## INSTRUCTIONS FOR THE TASK:
Please copy every line of the records below that holds the word "mkUstat".

Top of MATERIAL PROVIDED

(* ===== verification/User.v ===== *)
(** * User programs (init.c, ls.c, cat.c, wc.c, echo.c, kill.c, ln.c, mkdir.c, rm.c,
    zombie.c, forktest.c, and stat of ulib.c)

    The programs over the system calls of the class [Os]: a program takes the
    world to its end, which is a return, an exit, or an exec that succeeds.
    printf writes its text one byte at a time.  A [char *] argument is the list of
    its characters. *)

From stdpp Require Import base numbers option list strings.
From Stdlib Require Import ZArith Lia ZifyBool.
From S2P Require Import Prelude Bytes CString Console Printf Utils Block Fs.
Local Open Scope Z_scope.

(** ** System calls *)

(** struct stat without the device and the number of links. *)
Record ustat := mkUstat { us_type : Z; us_ino : Z; us_size : Z }.

Class Os (W : Type) := {
  os_open : list Z → Z → W → Z * W;
  os_close : Z → W → Z * W;
  os_read : Z → Z → W → Z * list Z * W;
  os_write : Z → list Z → W → Z * W;
  os_fstat : Z → W → Z * ustat * W;
  os_mknod : list Z → Z → Z → W → Z * W;
  os_dup : Z → W → Z * W;
  os_fork : W → Z * W;
  os_wait : W → Z * W;
  os_exec : list Z → list (list Z) → W → option Z * W;     (** [None] when it succeeds *)
  os_kill : Z → W → Z * W;
  os_link : list Z → list Z → W → Z * W;
  os_mkdir : list Z → W → Z * W;
  os_unlink : list Z → W → Z * W;
  os_sleep : Z → W → Z * W
}.

Module User.

Inductive ending (W A : Type) :=
| Returns (a : A) (w : W)
| Exited (w : W)
| Replaced (w : W)     (** by the program that exec loads *)
| NoFuel.
#[global] Arguments Returns {W A}.
#[global] Arguments Exited {W A}.
#[global] Arguments Replaced {W A}.
#[global] Arguments NoFuel {W A}.

Definition uM (W A : Type) : Type := W → ending W A.

#[export] Instance uM_ret W : MRet (uM W) := λ A a w, Returns a w.
#[export] Instance uM_bind W : MBind (uM W) := λ A B f m w,
  match m w with
  | Returns a w' => f a w'
  | Exited w' => Exited w'
  | Replaced w' => Replaced w'
  | NoFuel => NoFuel
  end.

Section programs.
Context {W : Type} `{!Os W}.

Definition call {A} (f : W → A * W) : uM W A := λ w, let '(a, w') := f w in Returns a w'.
Definition uexit {A} : uM W A := λ w, Exited w.
Definition spin {A} : uM W A := λ _, NoFuel.
Definition uexec (path : list Z) (argv : list (list Z)) : uM W Z := λ w,
  match os_exec path argv w with
  | (Some r, w') => Returns r w'
  | (None, w') => Replaced w'
  end.

(** printf of printf.c, which calls putc for each character. *)
Fixpoint puts (fd : Z) (s : list Z) : uM W unit :=
  match s with
  | [] => mret tt
  | c :: s' => _ ← call (os_write fd [c]); puts fd s'
  end.
Definition printf (fd : Z) (fmt : string) (ap : list Console.arg) : uM W unit :=
  puts fd (default [] (Printf.printf (str fmt) ap)).
Definition nl : list Z := [10].
Definition printfn (fd : Z) (fmt : string) (ap : list Console.arg) : uM W unit :=
  puts fd (default [] (Printf.printf (str fmt ++ nl) ap)).
Definition AS (s : list Z) : Console.arg := Console.AStr (Some s).

(** stat of ulib.c. *)
Definition stat (n : list Z) : uM W (Z * ustat) :=
  fd ← call (os_open n 0);
  if fd <? 0 then mret (-1, mkUstat 0 0 0)
  else r ← call (os_fstat fd); _ ← call (os_close fd); mret r.

(** *** ls.c *)


(** [for(p=path+strlen(path); p >= path && *p != '/'; p--); p++]: the offset of
    [p] in the end, when the search goes on below offset [n]. *)
Fixpoint after_slash (path : list Z) (n : nat) : nat :=
  match n with
  | O => 0
  | S i => if nth i path 0 =? 47 then S i else after_slash path i
  end.

Definition fmtname (path : list Z) : list Z :=
  let p := drop (after_slash path (S (Z.to_nat (CString.strlen path)))) path in
  if Fs.DIRSIZ <=? CString.strlen p then p
  else take (Z.to_nat (CString.strlen p)) p ++ repeat 32 (Z.to_nat (Fs.DIRSIZ - CString.strlen p)).

Definition ls_line (name : list Z) (st : ustat) : uM W unit :=
  printfn 1 "%s %d %d %d" [AS name; Console.AInt (us_type st); Console.AInt (us_ino st); Console.AInt (us_size st)].

(** The loop over the entries; [base] is what buf holds before [p]. *)
Fixpoint ls_loop (fuel : nat) (fd : Z) (base : list Z) : uM W unit :=
  match fuel with
  | O => spin
  | S fuel' =>
      '(n, de) ← call (os_read fd Fs.sizeof_dirent);
      if negb (n =? Fs.sizeof_dirent) then mret tt
      else if Fs.de_inum de =? 0 then ls_loop fuel' fd base
      else
        let buf := Console.cstr (base ++ Fs.de_name de ++ [0]) in
        '(r, st) ← stat buf;
        if r <? 0 then _ ← printfn 1 "ls: cannot stat %s" [AS buf]; ls_loop fuel' fd base
        else _ ← ls_line (fmtname buf) st; ls_loop fuel' fd base
  end.

(** The calls of read on one file return at most this often. *)
Definition MAXREADS : nat := Z.to_nat (Fs.MAXFILE * BSIZE + 1).

Definition ls (path : list Z) : uM W unit :=
  fd ← call (os_open path 0);
  if fd <? 0 then printfn 2 "ls: cannot open %s" [AS path]
  else
    '(r, st) ← call (os_fstat fd);
    if r <? 0 then _ ← printfn 2 "ls: cannot stat %s" [AS path]; _ ← call (os_close fd); mret tt
    else
      _ ← (if us_type st =? Fs.T_FILE then ls_line (fmtname path) st
           else if us_type st =? Fs.T_DIR then
             if 512 <? CString.strlen path + 1 + Fs.DIRSIZ + 1 then printfn 1 "ls: path too long" []
             else ls_loop MAXREADS fd (removelast (CString.strcpy path) ++ [47])
           else mret tt);
      _ ← call (os_close fd); mret tt.

(** The arguments from [i] on. *)
Fixpoint ls_args (args : list (list Z)) : uM W unit :=
  match args with
  | [] => uexit
  | a :: args => _ ← ls a; ls_args args
  end.

(** [argv] of main. *)
Definition ls_main (argv : list (list Z)) : uM W unit :=
  if Z.of_nat (length argv) <? 2 then _ ← ls (str "."); uexit else ls_args (drop 1 argv).

(** *** cat.c *)

Fixpoint cat_loop (fuel : nat) (fd : Z) : uM W Z :=
  match fuel with
  | O => spin
  | S fuel' =>
      '(n, buf) ← call (os_read fd 512);
      if 0 <? n then _ ← call (os_write 1 (take (Z.to_nat n) buf)); cat_loop fuel' fd else mret n
  end.

Definition cat (fd : Z) : uM W unit :=
  n ← cat_loop MAXREADS fd;
  if n <? 0 then _ ← printfn 1 "cat: read error" []; uexit else mret tt.

Fixpoint cat_args (args : list (list Z)) : uM W unit :=
  match args with
  | [] => uexit
  | a :: args =>
      fd ← call (os_open a 0);
      if fd <? 0 then _ ← printfn 1 "cat: cannot open %s" [AS a]; uexit
      else _ ← cat fd; _ ← call (os_close fd); cat_args args
  end.

Definition cat_main (argv : list (list Z)) : uM W unit :=
  if Z.of_nat (length argv) <=? 1 then _ ← cat 0; uexit else cat_args (drop 1 argv).

(** *** wc.c *)

Fixpoint wc_loop (fuel : nat) (fd : Z) (s : Utils.counts) : uM W (Z * Utils.counts) :=
  match fuel with
  | O => spin
  | S fuel' =>
      '(n, buf) ← call (os_read fd 512);
      if 0 <? n then wc_loop fuel' fd (foldl Utils.wc_char s (take (Z.to_nat n) buf)) else mret (n, s)
  end.

Definition wc (fd : Z) (name : list Z) : uM W unit :=
  '(n, s) ← wc_loop MAXREADS fd (Utils.mkCounts 0 0 0 false);
  if n <? 0 then _ ← printfn 1 "wc: read error" []; uexit
  else printfn 1 "%d %d %d %s" [Console.AInt (Utils.lines s); Console.AInt (Utils.words s); Console.AInt (Utils.chars s); AS name].

Fixpoint wc_args (args : list (list Z)) : uM W unit :=
  match args with
  | [] => uexit
  | a :: args =>
      fd ← call (os_open a 0);
      if fd <? 0 then _ ← printfn 1 "wc: cannot open %s" [AS a]; uexit
      else _ ← wc fd a; _ ← call (os_close fd); wc_args args
  end.

Definition wc_main (argv : list (list Z)) : uM W unit :=
  if Z.of_nat (length argv) <=? 1 then _ ← wc 0 []; uexit else wc_args (drop 1 argv).

(** *** echo.c, kill.c, ln.c, mkdir.c, rm.c, zombie.c *)

Fixpoint echo_args (args : list (list Z)) : uM W unit :=
  match args with
  | [] => uexit
  | a :: args => _ ← printf 1 "%s%s" [AS a; AS (if decide (args = []) then nl else str " ")]; echo_args args
  end.
Definition echo_main (argv : list (list Z)) : uM W unit := echo_args (drop 1 argv).

Fixpoint kill_args (args : list (list Z)) : uM W unit :=
  match args with
  | [] => uexit
  | a :: args => _ ← call (os_kill (CString.atoi a)); kill_args args
  end.
Definition kill_main (argv : list (list Z)) : uM W unit :=
  if Z.of_nat (length argv) <? 1 then _ ← printfn 2 "usage: kill pid..." []; uexit else kill_args (drop 1 argv).

Definition ln_main (argv : list (list Z)) : uM W unit :=
  match argv with
  | [_; old; new] =>
      r ← call (os_link old new);
      if r <? 0 then _ ← printfn 2 "link %s %s: failed" [AS old; AS new]; uexit else uexit
  | _ => _ ← printfn 2 "Usage: ln old new" []; uexit
  end.

Fixpoint mkdir_args (args : list (list Z)) : uM W unit :=
  match args with
  | [] => uexit
  | a :: args =>
      r ← call (os_mkdir a);
      if r <? 0 then _ ← printfn 2 "mkdir: %s failed to create" [AS a]; uexit else mkdir_args args
  end.
Definition mkdir_main (argv : list (list Z)) : uM W unit :=
  if Z.of_nat (length argv) <? 2 then _ ← printfn 2 "Usage: mkdir files..." []; uexit else mkdir_args (drop 1 argv).

Fixpoint rm_args (args : list (list Z)) : uM W unit :=
  match args with
  | [] => uexit
  | a :: args =>
      r ← call (os_unlink a);
      if r <? 0 then _ ← printfn 2 "rm: %s failed to delete" [AS a]; uexit else rm_args args
  end.
Definition rm_main (argv : list (list Z)) : uM W unit :=
  if Z.of_nat (length argv) <? 2 then _ ← printfn 2 "Usage: rm files..." []; uexit else rm_args (drop 1 argv).

Definition zombie_main : uM W unit :=
  pid ← call os_fork;
  if 0 <? pid then _ ← call (os_sleep 5); uexit else uexit.

(** *** init.c *)

(** [while((wpid=wait()) >= 0 && wpid != pid)]. *)
Fixpoint init_reap (fuel : nat) (pid : Z) : uM W unit :=
  match fuel with
  | O => spin
  | S fuel' =>
      wpid ← call os_wait;
      if (0 <=? wpid) && negb (wpid =? pid) then _ ← printfn 1 "zombie!" []; init_reap fuel' pid else mret tt
  end.

(** The first [rounds] rounds of the loop, with [fuel] waits in each at most. *)
Fixpoint init_loop (fuel rounds : nat) : uM W unit :=
  match rounds with
  | O => mret tt
  | S rounds' =>
      _ ← printfn 1 "init: starting sh" [];
      pid ← call os_fork;
      if pid <? 0 then _ ← printfn 1 "init: fork failed" []; uexit
      else if pid =? 0 then
        _ ← uexec (str "sh") [str "sh"];
        _ ← printfn 1 "init: exec sh failed" []; uexit
      else _ ← init_reap fuel pid; init_loop fuel rounds'
  end.

Definition RDWR : Z := 2.

Definition init_main (fuel rounds : nat) : uM W unit :=
  fd ← call (os_open (str "console") RDWR);
  _ ← (if fd <? 0 then _ ← call (os_mknod (str "console") 1 1); _ ← call (os_open (str "console") RDWR); mret tt else mret tt);
  _ ← call (os_dup 0);
  _ ← call (os_dup 0);
  init_loop fuel rounds.

(** *** forktest.c *)

Definition N : nat := 1000.

(** Its own printf, which writes the format. *)
Definition ft_printf (fd : Z) (s : string) : uM W unit :=
  _ ← call (os_write fd (str s ++ nl)); mret tt.

(** The first loop, from [n] with [left] rounds to go; its result is [n]. *)
Fixpoint ft_forks (left n : nat) : uM W nat :=
  match left with
  | O => mret n
  | S left' =>
      pid ← call os_fork;
      if pid <? 0 then mret n else if pid =? 0 then uexit else ft_forks left' (S n)
  end.

Fixpoint ft_waits (n : nat) : uM W unit :=
  match n with
  | O => mret tt
  | S n' => r ← call os_wait; if r <? 0 then _ ← ft_printf 1 "wait stopped early"; uexit else ft_waits n'
  end.

Definition forktest : uM W unit :=
  _ ← ft_printf 1 "fork test";
  n ← ft_forks N 0;
  if Nat.eqb n N then _ ← ft_printf 1 "fork claimed to work N times!"; uexit
  else
    _ ← ft_waits n;
    r ← call os_wait;
    if negb (r =? -1) then _ ← ft_printf 1 "wait got too many"; uexit
    else ft_printf 1 "fork test OK".

Definition forktest_main : uM W unit := _ ← forktest; uexit.
End programs.
End User.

Bottom of MATERIAL PROVIDED

## COMPLETED EXERCISE:
Record ustat := mkUstat { us_type : Z; us_ino : Z; us_size : Z }.
  if fd <? 0 then mret (-1, mkUstat 0 0 0)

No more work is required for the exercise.